Stored data entries
(** * RSocket connection state machine: a shallow embedding

    The development follows [rsocket/statemachine/RSocketStateMachine.cpp]
    (module [RSocketStateMachine]) and the earlier [ConnectionAutomaton]
    (module [ConnectionAutomaton]).

    Conventions of the embedding.
    - Every member function becomes a function on the record of member
      variables.  A function that may dereference a null pointer or fail a
      [CHECK] returns [option]: [None] is the aborted process.
    - [DCHECK]s are compiled out (release build); each one is recalled in a
      comment where it stands in the source.
    - Collaborators that live outside the file (statistics, connection
      events, resume callback, keepalive timer, frame transport, stream
      automata, responder) are called through pointers; a call is recorded,
      in program order, in the [events_] field of the state.  Calls are not
      re-entrant in [RSocketStateMachine]: the transport hands frames and
      terminal signals to the executor ([processFrame], [onTerminal]), which
      runs them later.  In [ConnectionAutomaton] they run at once, so what the
      transport delivers inside [setFrameProcessor] is an argument of
      [connect].
    - What a collaborator does inside a call is not part of the function
      that makes the call: a stream automaton that ends its stream or writes
      a frame does so through a member function ([onStreamClosed], the
      writers), which is a call of its own.
    - A reference that may be null ([yarpl::Reference], [std::shared_ptr],
      [std::unique_ptr]) and is [CHECK]ed or dereferenced is an [option].
      Whether a transport is closed ([FrameTransport::isClosed()]) is asked of
      the transport, which lives outside the sources: the answer is a
      function of the calls made so far.
    - [std::unique_ptr] / [std::shared_ptr] members that may be null are
      [option]s. *)

From stdpp Require Import gmap strings list fin_maps pretty.

Local Open Scope string_scope.

(** ** Vocabulary shared by both state machines *)

Abbreviation StreamId := N (only parsing).           (* uint32_t *)
Abbreviation ResumePosition := Z (only parsing).     (* int64_t *)
Abbreviation IOBuf := (list Byte.byte) (only parsing).
                                     (* folly::IOBuf, a serialized frame *)
Abbreviation FrameFlags := N (only parsing).  (* enum class FrameFlags : uint16_t *)

Inductive FrameType :=
| RESERVED | SETUP | LEASE | KEEPALIVE
| REQUEST_RESPONSE | REQUEST_FNF | REQUEST_STREAM | REQUEST_CHANNEL
| REQUEST_N | CANCEL | PAYLOAD | ERROR
| METADATA_PUSH | RESUME | RESUME_OK | EXT
| FrameType_other (raw : N).  (* any value that is not an enumerator *)

Inductive ErrorCode :=
| EC_RESERVED | EC_APPLICATION_ERROR | EC_REJECTED | EC_CANCELED | EC_INVALID
| EC_INVALID_SETUP | EC_REJECTED_SETUP | EC_UNSUPPORTED_SETUP
| EC_REJECTED_RESUME | EC_CONNECTION_ERROR
| ErrorCode_other (raw : N).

== Aim of the task ==
Start at the first line of the entries and stop at the line that contains "automata, responder) are". Repeat every line in that span exactly, and nothing beyond it.

== Completed task ==
(** * RSocket connection state machine: a shallow embedding

    The development follows [rsocket/statemachine/RSocketStateMachine.cpp]
    (module [RSocketStateMachine]) and the earlier [ConnectionAutomaton]
    (module [ConnectionAutomaton]).

    Conventions of the embedding.
    - Every member function becomes a function on the record of member
      variables.  A function that may dereference a null pointer or fail a
      [CHECK] returns [option]: [None] is the aborted process.
    - [DCHECK]s are compiled out (release build); each one is recalled in a
      comment where it stands in the source.
    - Collaborators that live outside the file (statistics, connection
      events, resume callback, keepalive timer, frame transport, stream
      automata, responder) are called through pointers; a call is recorded,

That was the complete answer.